Properties of monomeric Aβ42 probed by different sampling methods and force fields: Role of energy components

Aggregation of intrinsically disordered proteins (IDPs), such as amyloid beta peptide, can cause serious health problems, associated with disorders including Alzheimer disease. Due to the lack of a stable structure and transient nature, such proteins and peptides are often very difficult or even impossible to study using experimental approaches. Therefore, usage of computational tools can provide valuable insight into their dynamics, structural changes, and mechanism of aggregation.
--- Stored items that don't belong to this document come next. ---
Lemma run_expr_rule_bounded `{RangeOrder} wall view rule :
  triple suppression_bounded (run_expr_rule wall view rule) (λ _, suppression_bounded).
Proof.
  unfold run_expr_rule. eapply (triple_bind _ _ _ (λ _, suppression_bounded)); [by intros ?|]. intros [].
  destruct (negb _); [by apply triple_ret|].
  eapply (triple_bind _ _ _ (λ _, suppression_bounded)); [by intros ?|]. intros [].
  destruct (cru_kind rule); [|by apply triple_ret].
  eapply (triple_bind _ _ _ (λ _, suppression_bounded)); [by intros ? ?; rewrite lift_state|].
  intros []; [|by apply triple_ret].
  eapply (triple_bind _ _ _ (λ _, suppression_bounded)).
  { unfold suppressCompiledRule. cbv zeta. destruct (_ || _); [by apply triple_ret|].
    eapply (triple_bind _ _ _ (λ _, suppression_bounded)); [by intros ?|]. intros [].
    apply suppressSignal_bounded. }
  intros []; [by apply triple_ret|]. by intros ?.
Qed.

End CorrelateInv.
Lemma detectCEPRules_numbered `{RangeOrder} wall view : numbered (detectCEPRules wall view).
Proof.
  unfold detectCEPRules. apply numbered_bind; [done|]. intros e1.
  apply numbered_append; [apply numbered_forM_concat, run_expr_rule_numbered|]. intros k out1 Hk.
  eapply (triple_bind _ _ _ (λ _ e, e_nextID e = u64 (k + Z.of_nat (length out1)))); [by apply triple_get|].
  intros e2.
  assert (numbered (out2 ← forM_concat (run_candidate view)
      (candidatesForBehavior (e_sequence e2) (v_behavior view) (e_cepActive e2));
    e ← get;
    out3 ← forM_concat (run_correlate view) (correlateRulesForBehavior (e_correlation e) (v_behavior view));
    mret (out2 ++ out3))) as Hrest.
  { apply numbered_append.
    - apply numbered_forM_concat. intros c. unfold run_candidate.
      apply numbered_bind; [by apply frame_modify|]. intros _.
      destruct (negb _); [apply numbered_nil|]. apply numbered_bind; [by apply frame_modify|]. intros _.
      apply numbered_fresh, detectSequenceCandidate_fresh.
    - intros k' out2 Hk'.
      eapply (triple_bind _ _ _ (λ _ e, e_nextID e = u64 (k' + Z.of_nat (length out2)))); [by apply triple_get|].
      intros e3. eapply triple_bind.
      + apply numbered_forM_concat; [|apply u64_bound]. intros r. unfold run_correlate.
        do 2 (apply numbered_bind; [by apply frame_modify|]; intros _).
        apply numbered_fresh, detectCorrelateRule_fresh.
      + intros out3. apply triple_ret. intros e He. by exists out3. }
  intros e He. destruct (Hrest _ (u64_bound _) e He) as [H1 H2].
  unfold mbind, StateM_bind in *.
  destruct (forM_concat (run_candidate view) _ e) as [out2 e3]. unfold get in *. cbv beta iota in *.
  destruct (forM_concat (run_correlate view) _ e3) as [out3 e4]. exists (out2 ++ out3). by split.
Qed.

Lemma Process_numbered `{RangeOrder} wall elapsed ev : numbered (Process wall elapsed ev).
Proof.
  unfold Process, process_event. destruct ev as [ev|]; [|apply numbered_nil].
  destruct (ev_SubjectProc ev); [|apply numbered_nil]. cbv zeta.
  do 2 (apply numbered_bind; [by apply frame_modify|]; intros _).
  intros k Hk. eapply triple_bind; [by apply detectCEPRules_numbered|]. intros out e He.
  rewrite compact_Some. done.
Qed.

(** ** Reachable engines *)

Section reachable.
Context (strategy : string) (policy : option DetectionPolicy) (collection : CollectionIntent)
  (content : ContentSnapshot) (limits : EngineLimits).

Local Abbreviation reach := (reach strategy policy collection content limits).
Local Abbreviation rules := (rules policy content).
Local Abbreviation lim := (lim limits).

(** C1. Every signal is explained: whatever an engine of an accepted policy
    emits for an event is either an expression rule whose conditions hold of
    that event, a sequence rule all of whose steps were matched by events
    seen so far, in order, under one group key and before the group expired,
    or a correlation every fact of which was matched by an event seen so far
    under one group key.  The signal is the one built for that rule. *)
Theorem signals_explained (hist : list CanonicalEvent) (e : Engine) (o : RangeOrder)
    (wall : string → Z) (elapsed : Z) (ev : CanonicalEvent) :
  reach hist e → is_Some (ev_SubjectProc ev) →
  Forall (explained strategy policy content limits hist ev) (Process wall elapsed (Some ev) e).1.
Proof.
  intros Hr [proc Hproc]. unfold Process. rewrite Hproc.
  apply (process_event_spec strategy policy content limits hist ev (reach_valid _ _ _ _ _ _ _ Hr)).
  by eapply reach_Inv.
Qed.
Definition unique_key (ref : EntityRef) : string :=
  ent_Kind ref +:+ nul +:+ ent_Key ref +:+ nul +:+ ent_Role ref.

Fixpoint unique_go (seen : gset string) (refs : list EntityRef) : list EntityRef :=
  match refs with
  | [] => []
  | ref :: refs' =>
    let normalized := Normalize ref in
    if bool_decide (ent_Kind normalized = "") || bool_decide (ent_Key normalized = "") then unique_go seen refs'
    else if bool_decide (unique_key normalized ∈ seen) then unique_go seen refs'
    else normalized :: unique_go ({[unique_key normalized]} ∪ seen) refs'
  end.

Definition Unique (refs : list EntityRef) : list EntityRef := unique_go ∅ refs.

(** ** The graph *)

Record GraphNode := MkGraphNode {
  gn_Id : string;
  gn_Kind : string;
  gn_Label : string;
  gn_Entities : list EntityRef
}.

Record GraphEdge := MkGraphEdge {
  ge_Id : string;
  ge_From : string;
  ge_To : string;
  ge_Kind : string
}.

Record EvidenceSubgraph := MkEvidenceSubgraph {
  es_Nodes : list GraphNode;
  es_Edges : list GraphEdge
}.

Record Graph := MkGraph {
  g_nodes : gmap string GraphNode;
  g_nodeOrder : list string;
  g_edges : gmap string GraphEdge;
  g_edgeOrder : list string
}.

Definition zero_node : GraphNode := MkGraphNode "" "" "" [].
Definition zero_edge : GraphEdge := MkGraphEdge "" "" "" "".
Definition empty_subgraph : EvidenceSubgraph := MkEvidenceSubgraph [] [].

Definition node_of (g : Graph) (id : string) : GraphNode := default zero_node (g_nodes g !! id).
Definition edge_of (g : Graph) (id : string) : GraphEdge := default zero_edge (g_edges g !! id).

Definition New : Graph := MkGraph ∅ [] ∅ [].

Definition addNode (g : Graph) (ref : EntityRef) : Graph :=
  let key := ent_Key ref in
  if bool_decide (key = "") || bool_decide (is_Some (g_nodes g !! key)) then g
  else MkGraph (<[key := MkGraphNode key (ent_Kind ref) key [ref]]> (g_nodes g)) (g_nodeOrder g ++ [key])
         (g_edges g) (g_edgeOrder g).

Definition edge_id (kind from to : string) : string := kind +:+ ":" +:+ from +:+ "->" +:+ to.

Definition addEdge (g : Graph) (from to kind : string) : Graph :=
  if bool_decide (from = "") || bool_decide (to = "") || bool_decide (from = to) then g
  else
    let id := edge_id kind from to in
    if bool_decide (is_Some (g_edges g !! id)) then g
    else MkGraph (g_nodes g) (g_nodeOrder g) (<[id := MkGraphEdge id from to kind]> (g_edges g))
           (g_edgeOrder g ++ [id]).

Definition edgeKind (sig : Signal) (to : EntityRef) : string :=
  let k := ent_Kind to in
  if bool_decide (k = "socket") then "connect"
  else if bool_decide (k = "file") then
    if bool_decide (sig_Name sig = "payload_dropped") then "write" else "load"
  else if bool_decide (k = "process") then "exec"
  else "relates_to".

Definition subjectEntity (refs : list EntityRef) : option EntityRef :=
  match filter (λ r, ent_Role r = "subject") refs with
  | r :: _ => Some r
  | [] => head (filter (λ r, ent_Kind r = "process") refs)
  end.

(** The loop over consecutive pairs when there is no subject. *)
Fixpoint add_chain (sig : Signal) (g : Graph) (refs : list EntityRef) : Graph :=
  match refs with
  | a :: ((b :: _) as rest) => add_chain sig (addEdge g (ent_Key a) (ent_Key b) (edgeKind sig b)) rest
  | _ => g
  end.

Definition addSignalEdges (g : Graph) (sig : Signal) (refs : list EntityRef) : Graph :=
  if (length refs <? 2)%nat then g
  else match subjectEntity refs with
  | Some subject =>
    foldl (λ g ref, if bool_decide (ent_Key ref = ent_Key subject) then g
                    else addEdge g (ent_Key subject) (ent_Key ref) (edgeKind sig ref)) g refs
  | None => add_chain sig g refs
  end.

Definition AddSignal (g : Graph) (sig : Signal) : Graph :=
  let refs := Unique (sig_Entities sig) in
  addSignalEdges (foldl addNode g refs) sig refs.

Definition FromSignals (signals : list Signal) : Graph := foldl AddSignal New signals.

Definition GetEvidenceSubgraph (g : Graph) : EvidenceSubgraph :=
  MkEvidenceSubgraph (node_of g <$> g_nodeOrder g) (edge_of g <$> g_edgeOrder g).

Definition subgraph (g : Graph) (seenNodes seenEdges : gset string) : EvidenceSubgraph :=
  MkEvidenceSubgraph
    (node_of g <$> filter (λ id, id ∈ seenNodes) (g_nodeOrder g))
    (edge_of g <$> filter (λ id, id ∈ seenEdges) (g_edgeOrder g)).

(** ** Neighbourhoods *)

(** The end of the edge opposite to [node], if the edge touches it. *)
Definition other_end (edge : GraphEdge) (node : string) : option string :=
  if bool_decide (ge_From edge ≠ node) && bool_decide (ge_To edge ≠ node) then None
  else Some (if bool_decide (ge_To edge = node) then ge_From edge else ge_To edge).

Record hop_state := MkHop {
  h_nodes : gset string;
  h_edges : gset string;
  h_next : list string
}.

Definition hop_edge (g : Graph) (node : string) (st : hop_state) (edgeID : string) : hop_state :=
  match other_end (edge_of g edgeID) node with
  | None => st
  | Some other =>
    let edges := {[edgeID]} ∪ h_edges st in
    if bool_decide (other ∈ h_nodes st) then MkHop (h_nodes st) edges (h_next st)
    else MkHop ({[other]} ∪ h_nodes st) edges (h_next st ++ [other])
  end.

Definition hop_node (g : Graph) (st : hop_state) (node : string) : hop_state :=
  foldl (hop_edge g node) st (g_edgeOrder g).

Fixpoint hop_rounds (g : Graph) (hops : nat) (nodes edges : gset string) (frontier : list string)
    : gset string * gset string :=
  match hops, frontier with
  | S hops', _ :: _ =>
    let st := foldl (hop_node g) (MkHop nodes edges []) frontier in
    hop_rounds g hops' (h_nodes st) (h_edges st) (h_next st)
  | _, _ => (nodes, edges)
  end.

Definition KHop (g : Graph) (seed : string) (hops : Z) : EvidenceSubgraph :=
  if bool_decide (seed = "") || (hops <? 0)%Z then empty_subgraph
  else if bool_decide (g_nodes g !! seed = None) then empty_subgraph
  else let '(nodes, edges) := hop_rounds g (Z.to_nat hops) {[seed]} ∅ [seed] in subgraph g nodes edges.

(** ** Shortest paths *)

Record bfs_state := MkBfs {
  bf_parents : gmap string (string * string);
  bf_seen : gset string;
  bf_queue : list string
}.

(** The loop over the edges of [node]; [true] when [to] was reached. *)
Fixpoint bfs_edges (g : Graph) (to node : string) (edgeIDs : list string) (st : bfs_state) : bool * bfs_state :=
  match edgeIDs with
  | [] => (false, st)
  | edgeID :: edgeIDs' =>
    match other_end (edge_of g edgeID) node with
    | None => bfs_edges g to node edgeIDs' st
    | Some other =>
      if bool_decide (other ∈ bf_seen st) then bfs_edges g to node edgeIDs' st
      else
        let parents := <[other := (node, edgeID)]> (bf_parents st) in
        let seen := {[other]} ∪ bf_seen st in
        if bool_decide (other = to) then (true, MkBfs parents seen (bf_queue st))
        else bfs_edges g to node edgeIDs' (MkBfs parents seen (bf_queue st ++ [other]))
    end
  end.

(** The loop over the queue; every turn takes one node off it. *)
Fixpoint bfs (fuel : nat) (g : Graph) (to : string) (st : bfs_state) : option bfs_state :=
  match fuel, bf_queue st with
  | S fuel', node :: queue =>
    let '(found, st') := bfs_edges g to node (g_edgeOrder g) (MkBfs (bf_parents st) (bf_seen st) queue) in
    if found : bool then Some st' else bfs fuel' g to st'
  | _, _ => None
  end.

(** The walk back from [cur] to [from]; [None] where a parent is missing. *)
Fixpoint walk_back (fuel : nat) (parents : gmap string (string * string)) (from cur : string)
    (nodes edges : gset string) : option (gset string * gset string) :=
  if bool_decide (cur = from) then Some (nodes, edges)
  else match fuel with
  | O => None
  | S fuel' =>
    match parents !! cur with
    | None => None
    | Some (node, edge) => walk_back fuel' parents from node ({[node]} ∪ nodes) ({[edge]} ∪ edges)
    end
  end.

Definition pathSubgraph (g : Graph) (from to : string) (parents : gmap string (string * string)) : EvidenceSubgraph :=
  match walk_back (size parents) parents from to {[to]} ∅ with
  | Some (nodes, edges) => subgraph g nodes edges
  | None => empty_subgraph
  end.

(** Every node enters the queue at most once, so their number is enough fuel. *)
Definition ShortestPath (g : Graph) (from to : string) : EvidenceSubgraph :=
  if bool_decide (from = "") || bool_decide (to = "") then empty_subgraph
  else if bool_decide (g_nodes g !! from = None) then empty_subgraph
  else if bool_decide (g_nodes g !! to = None) then empty_subgraph
  else if bool_decide (from = to) then subgraph g {[from]} ∅
  else match bfs (size (g_nodes g)) g to (MkBfs ∅ {[from]} [from]) with
  | Some st => pathSubgraph g from to (bf_parents st)
  | None => empty_subgraph
  end.

(** ** Reachability *)

(** The edge [id] leads from [a] to [b], in one of its two directions. *)
Definition links (g : Graph) (id a b : string) : Prop :=
  id ∈ g_edgeOrder g ∧ other_end (edge_of g id) a = Some b.

Definition adj (g : Graph) (a b : string) : Prop := ∃ id, links g id a b.
(* ===== verification/Segment.v ===== *)
(** * Segment files of the local store ([internal/agent/localstore/segment_format.go], [segment_reader.go])

    The on-disk format: a 32-byte header, then length-prefixed records with a
    checksum, each a compressed batch.  Serialisation of a batch (protobuf)
    and compression (zstd) are third-party code: they are the operations of
    the class [Codec], and their documented round trips are [CodecLaws].

    Reading a file is shown to give back what was written, and reading the
    file left by a torn write gives back the complete records and cuts the
    incomplete one off. *)

From S2P Require Import Prelude GoStrings GoBytes EventModel DataPlane.

Module Segment.
Import EventModel DataPlane.

Class Codec := {
  Marshal : DataBatch → option bytes;
  Unmarshal : bytes → option DataBatch;
  EncodeAll : bytes → bytes;
  DecodeAll : bytes → option bytes
}.

Class CodecLaws `{Codec} : Prop := {
  unmarshal_marshal batch raw : Marshal batch = Some raw → Unmarshal raw = Some batch;
  decode_encode raw : DecodeAll (EncodeAll raw) = Some raw
}.

Definition segmentHeaderSize : nat := 32.
Definition recordFixedSize : nat := 20.
Definition segmentVersion : Z := 1.
Definition maxBatchBytes : Z := 16 * 2 ^ 20.
Definition segmentMagic : bytes := bytes_of "SYSASEG1".

(** ** The header *)

(** The bytes 11 to 15 stay zero, byte 10 is the format. *)
Definition encodeSegmentHeader (segmentID createdAt : Z) : bytes :=
  segmentMagic ++ be 2 segmentVersion ++ [byte_of 1] ++ replicate 5 (byte_of 0) ++
  be 8 segmentID ++ be 8 (u64 createdAt).

Definition parseSegmentHeader (header : bytes) : result Z :=
  if bool_decide (length header ≠ segmentHeaderSize) || bool_decide (take 8 header ≠ segmentMagic)
  then Err "invalid segment header"
  else if bool_decide (be_val (slice header 8 10) ≠ segmentVersion) ||
          bool_decide (default 0%Z (byte_val <$> header !! 10%nat) ≠ 1%Z)
  then Err "unsupported segment format"
  else Ok (be_val (slice header 16 24)).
Because current force fields were designed to work well for standard proteins with a well-defined native structure and high conformational stability, we examined three force fields most frequently used for studies of proteins, and two variants modified for better performance for IDPs on an example of monomeric amyloid beta 42 (A beta 42) with two sampling approaches: single 10 mu s long conventional molecular dynamics (CMD) trajectories and 48-replica runs using the replica exchange MD (REMD). We found that newer force fields (Amber FF14SB and CHARMM36m) provided better results than their older versions (Amber FF99SB and CHARMM36), while the specially modified version for the IDPs (FF14SB_IDPs) yielded similar results to its parent, improving sampling using CMD simulations, hence allowing to achieve a similar level of accuracy at significantly lower computational costs. With sufficient sampling, the newer force fields provided good agreement with the available experimental data. We also analyzed the physical basis of different behaviors of force fields and sampling methods, concluding that in CHARMM interactions with water play a much more important role than in Amber force fields. This explains why, in CHARMM force fields, the monomeric A beta 42 is less stable and more hydrophilic, having a greater solvent accessible surface area. Published under license by AIP Publishing.